Strik J J, Honig A, Lousberg R, Denollet J
Department of Psychiatry, Academic Hospital Maastricht/Maastrict University, The Netherlands.
Psychosomatics. 2001 Sep-Oct;42(5):423-8. doi: 10.1176/appi.psy.42.5.423.

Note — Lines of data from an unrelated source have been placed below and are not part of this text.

Inductive serve_error :=
  | ErrServeKey (e : tc_error)
  | ErrServeTLSConfig | ErrServeUnauthenticated
  | ErrServePing | ErrServeReap | ErrServeQueue
  | ErrServeReapPing (reap ping : Z)
  | ErrServeCipher (e : Cipher.cipher_error)
  | ErrServeNetwork (e : IpPool.pool_error)
  | ErrClosed.

(** The fields of [Server] that hold resolved settings. *)
Record resolved := mkResolved {
  handshakeWindow : Z;
  reapWindow : Z;
  pingEvery : Z;
  sessionInboundQueue : Z;
  pool : option IpPool.ipPool;
  renegSec : Z;
  renegMinInterval : Z;
  dataCiphers : list bytes;
}.

(** [if v == 0 { v = default }]. *)
Definition or_default (v default : Z) : Z := if v =? 0 then default else v.

Definition NewServer (cfg : Config) : resolved :=
  mkResolved HandshakeWindow (or_default (c_ReapWindow cfg) defaultReapWindow)
    (or_default (c_PingInterval cfg) pingInterval)
    (or_default (c_SessionInboundQueue cfg) ipInboundQueueSize) None 0 0 [].

Definition set_reneg (sec : Z) (s : resolved) : resolved :=
  mkResolved (handshakeWindow s) (reapWindow s) (pingEvery s) (sessionInboundQueue s) (pool s)
    sec (Z.quot sec renegMinIntervalDivisor) (dataCiphers s).
Definition set_ciphers (l : list bytes) (s : resolved) : resolved :=
  mkResolved (handshakeWindow s) (reapWindow s) (pingEvery s) (sessionInboundQueue s) (pool s)
    (renegSec s) (renegMinInterval s) l.
Definition set_pool (p : IpPool.ipPool) (s : resolved) : resolved :=
  mkResolved (handshakeWindow s) (reapWindow s) (pingEvery s) (sessionInboundQueue s) (Some p)
    (renegSec s) (renegMinInterval s) (dataCiphers s).

(** A client certificate is mandatory. *)
Definition certRequired (clientAuth : Z) : bool :=
  (clientAuth =? RequireAnyClientCert) || (clientAuth =? RequireAndVerifyClientCert).

(** The checks of [Serve] that read the configuration only. *)
Definition validate (cfg : Config) : outcome serve_error unit :=
  match NewWrapper (c_TLSCryptKey cfg) true with
  | Panic => Panic
  | Err e => Err (ErrServeKey e)
  | Ok _ =>
      match c_TLSConfig cfg with
      | None => Err ErrServeTLSConfig
      | Some clientAuth =>
          if negb (certRequired clientAuth) && negb (c_AuthUserPass cfg) then Err ErrServeUnauthenticated else
          if c_PingInterval cfg <? 0 then Err ErrServePing else
          if c_ReapWindow cfg <? 0 then Err ErrServeReap else
          if c_SessionInboundQueue cfg <? 0 then Err ErrServeQueue else
          let resolvedPing := or_default (c_PingInterval cfg) pingInterval in
          let resolvedReap := or_default (c_ReapWindow cfg) defaultReapWindow in
          if resolvedReap <? i64 (2 * resolvedPing) then Err (ErrServeReapPing resolvedReap resolvedPing)
          else Ok tt
      end
  end.

(** [Serve] up to its read loop; the settings keep what was resolved before an
    error.  [closed]: [Close] has been called. *)
Definition start (cfg : Config) (closed : bool) (s : resolved) : outcome serve_error unit * resolved :=
  match validate cfg with
  | Panic => (Panic, s)
  | Err e => (Err e, s)
  | Ok _ =>
      let s := set_reneg (or_default (c_RenegSec cfg) defaultRenegSec) s in
      match Cipher.resolveDataCiphers (c_DataCiphers cfg) (c_Cipher cfg) with
      | Panic => (Panic, s)
      | Err e => (Err (ErrServeCipher e), s)
      | Ok dataCiphers =>
          let s := set_ciphers dataCiphers s in
          let listen s := (if closed then Err ErrClosed else Ok tt, s) in
          match c_Network cfg with
          | None => listen s
          | Some network =>
              match IpPool.newIPPool (Some network) with
              | Panic => (Panic, s)
              | Err e => (Err (ErrServeNetwork e), s)
              | Ok p => listen (set_pool p s)
              end
          end
      end
  end.

(** The settings the sessions of a server read. *)
Definition session_settings (cfg : Config) (s : resolved) : Session.settings :=
  Session.mkSettings (renegSec s) (renegMinInterval s) (reapWindow s) (c_OnSession cfg) (c_OnSessionClosed cfg).

(** ** The read loop *)

(** What [pc.ReadFrom] returns; an error comes with whether it is [net.ErrClosed]
    and the value of [s.closed] then. *)
Inductive rx := RxDatagram (addr data : bytes) | RxError (errClosed closed : bool).

(** What the loop does with a datagram: call [handleDataDatagram], or start a
    goroutine with [handleDatagram]. *)
Inductive job := Inline (opcode : Z) (packet : bytes) | Spawned (addr packet : bytes).

(** A datagram longer than the buffer arrives cut to it. *)
Definition received (data : bytes) : bytes := take (Z.to_nat (maxDatagramSize + 1)) data.

Definition is_data_opcode (opcode : Z) : bool := (opcode =? OpDataV1) || (opcode =? OpDataV2).

Definition dispatch (addr data : bytes) : job :=
  let packet := received data in
  match packet with
  | b :: _ =>
      if (zlen packet <=? maxDatagramSize) && is_data_opcode (ParseHeaderByte b).1
      then Inline (ParseHeaderByte b).1 packet else Spawned addr packet
  | [] => Spawned addr packet
  end.

(** The jobs of a run of the loop, and what [Serve] returns: [Some true] is nil,
    [Some false] the error. *)
Fixpoint readLoop (reads : list rx) : list job * option bool :=
  match reads with
  | [] => ([], None)
  | RxDatagram addr data :: reads => let '(jobs, r) := readLoop reads in (dispatch addr data :: jobs, r)
  | RxError errClosed closed :: _ => ([], Some (closed || errClosed))
  end.

(** ** Waiting for callbacks *)

(** The channels made so far are numbered; [cb_closed] are the closed ones. *)
Record callbacks := mkCallbacks {
  cbCount : Z;
  cbDone : option nat;
  cb_closed : gset nat;
  cb_next : nat;
}.

Definition noCallbacks : callbacks := mkCallbacks 0 None ∅ 0.

Definition cbBegin (c : callbacks) : callbacks :=
  mkCallbacks (cbCount c + 1) (cbDone c) (cb_closed c) (cb_next c).

Definition cbEnd (c : callbacks) : callbacks :=
  let n := cbCount c - 1 in
  match cbDone c with
  | Some ch => if n =? 0 then mkCallbacks n None ({[ch]} ∪ cb_closed c) (cb_next c)
               else mkCallbacks n (Some ch) (cb_closed c) (cb_next c)
  | None => mkCallbacks n None (cb_closed c) (cb_next c)
  end.

(** The channel the caller then receives from; [None] when it returns at once. *)
Definition cbWait (c : callbacks) : option nat * callbacks :=
  if cbCount c =? 0 then (None, c)
  else (Some (cb_next c), mkCallbacks (cbCount c) (Some (cb_next c)) (cb_closed c) (S (cb_next c))).

Inductive cb_op := CbBegin | CbEnd | CbWait.

Definition cb_step (c : callbacks) (o : cb_op) : callbacks :=
  match o with CbBegin => cbBegin c | CbEnd => cbEnd c | CbWait => (cbWait c).2 end.

(** ** What a configuration has to be *)

(** The interval and the window in force. *)
Definition ping_of (cfg : Config) : Z := or_default (c_PingInterval cfg) pingInterval.
Definition reap_of (cfg : Config) : Z := or_default (c_ReapWindow cfg) defaultReapWindow.

Record sound (cfg : Config) : Prop := {
  so_key : zlen (c_TLSCryptKey cfg) = 256;
  so_auth : exists clientAuth, c_TLSConfig cfg = Some clientAuth /\
    (clientAuth = RequireAnyClientCert \/ clientAuth = RequireAndVerifyClientCert \/ c_AuthUserPass cfg = true);
  so_ping : 0 <= c_PingInterval cfg;
  so_reap : 0 <= c_ReapWindow cfg;
  so_queue : 0 <= c_SessionInboundQueue cfg;
  so_windows : i64 (2 * ping_of cfg) <= reap_of cfg;
}.

Lemma validate_iff (cfg : Config) : validate cfg = Ok tt <-> sound cfg.
Proof.
  unfold validate, TlsCrypt.NewWrapper, certRequired, ping_of, reap_of. split.
  - destruct (Z.eqb_spec (zlen (c_TLSCryptKey cfg)) 256); [|done]. cbn [negb].
    destruct (c_TLSConfig cfg) as [ca|] eqn:Eca; [|done].
    destruct (_ && _) eqn:Ea; [done|]. repeat (case_match; [done|]). intros _. constructor; unfold ping_of, reap_of; try lia.
    exists ca. split; [done|]. destruct (c_AuthUserPass cfg); [auto|]. lia.
  - intros [Hk (ca & -> & Ha) Hp Hr Hq Hw]. rewrite Hk. cbn. unfold ping_of, reap_of in Hw.
    rewrite (proj2 (Z.ltb_ge _ _) Hp), (proj2 (Z.ltb_ge _ _) Hr), (proj2 (Z.ltb_ge _ _) Hq), (proj2 (Z.ltb_ge _ _) Hw).
    replace (_ && _) with false; [done|]. destruct Ha as [->|[->| ->]]; cbn; by rewrite ?andb_false_r.
Qed.

Lemma validate_no_panic (cfg : Config) : validate cfg <> Panic.
Proof.
  unfold validate, TlsCrypt.NewWrapper. destruct (_ =? 256); cbn [negb]; [|done].
  destruct (c_TLSConfig cfg); [|done]. by repeat case_match.
Qed.

Lemma resolveEntries_no_panic (l seen : list bytes) : Cipher.resolveEntries seen l <> Panic.
Proof.
  revert seen. induction l as [|x l IH]; intros seen; cbn; [done|].
  destruct (Cipher.canonicalCipherName x) as [c|]; [|done]. case_bool_decide; [done|].
  specialize (IH (c :: seen)). by destruct (Cipher.resolveEntries (c :: seen) l).
Qed.

Lemma resolve_no_panic (l : list bytes) (c : bytes) : Cipher.resolveDataCiphers l c <> Panic.
Proof.
  unfold Cipher.resolveDataCiphers. destruct l as [|n l]; [by repeat case_match|]. apply resolveEntries_no_panic.
Qed.

Lemma newIPPool_no_panic (n : option IpPool.IPNet) : IpPool.newIPPool n <> Panic.
Proof.
  unfold IpPool.newIPPool. destruct n as [n|]; [|done]. destruct (IpPool.to4 (IpPool.net_IP n)) as [ip4|] eqn:E; [|done].
  destruct (negb _); [done|]. destruct (IpPool.mask_Size _). destruct (negb _); [done|]. destruct (_ <? 4); [done|].
  destruct (get_u32_total (E := IpPool.pool_error) ip4) as [v ->]; [|done]. unfold IpPool.to4 in E. unfold zlen.
  destruct (Nat.eqb_spec (length (IpPool.net_IP n)) 4) as [El|]; [injection E as <-; lia|].
  destruct (Nat.eqb_spec (length (IpPool.net_IP n)) 16) as [El|]; cbn in E; [|done].
  destruct (bool_decide _); [|done]. injection E as <-. rewrite length_drop. lia.
Qed.

Lemma or_default_pos (v d : Z) : 0 <= v -> 0 < d -> 0 < or_default v d.
Proof. unfold or_default. destruct (Z.eqb_spec v 0); lia. Qed.

(** A start that fails for a reason that is among the conditions. *)
Lemma refused (P Q : Prop) (e : serve_error) :
  ~ P -> Err e <> Panic (E := serve_error) (A := unit) /\ (Err e = Ok tt <-> P) /\ (Err e = Ok tt -> Q).
Proof. intros HP. split; [done|]. split; [|done]. by split; [|intros ?%HP]. Qed.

This study evaluated screening abilities of self-report questionnaires for depression in first myocardial infarction (MI) patients. One month post-MI, 206 patients with first MI were screened for major and minor depression using the 90-item Symptom Check List (SCL-90), the Beck Depression Inventory (BDI), the Hospital Anxiety and Depression Scale (HADS), and the 17-item Hamilton Depression Rating Scale (Ham-D). The Structured Clinical Interview for DSM-IV criteria was used as the gold standard. Sensitivity and specificity for different cutoff points, using relative operating characteristics curves, were assessed. The internal consistency for all scales was good. When screening for major and minor depression, the optimal cutoff scores are lower than those for screening major depression only. The SCL-90, BDI, HADS, and Ham-D proved to have acceptable abilities for screening post-MI major and minor depression.
本研究评估了自填式问卷调查对首次心肌梗死(MI)患者抑郁症的筛查能力。心肌梗死后1个月,使用90项症状自评量表(SCL-90)、贝克抑郁量表(BDI)、医院焦虑抑郁量表(HADS)和17项汉密尔顿抑郁评定量表(Ham-D)对206例首次发生心肌梗死的患者进行了重度和轻度抑郁症筛查。采用《精神疾病诊断与统计手册》第四版(DSM-IV)标准的结构化临床访谈作为金标准。利用相对操作特征曲线评估了不同切点的敏感性和特异性。所有量表的内部一致性良好。在筛查重度和轻度抑郁症时,最佳临界值低于仅筛查重度抑郁症时的临界值。结果证明,SCL-90、BDI、HADS和Ham-D在筛查心肌梗死后重度和轻度抑郁症方面具有可接受的能力。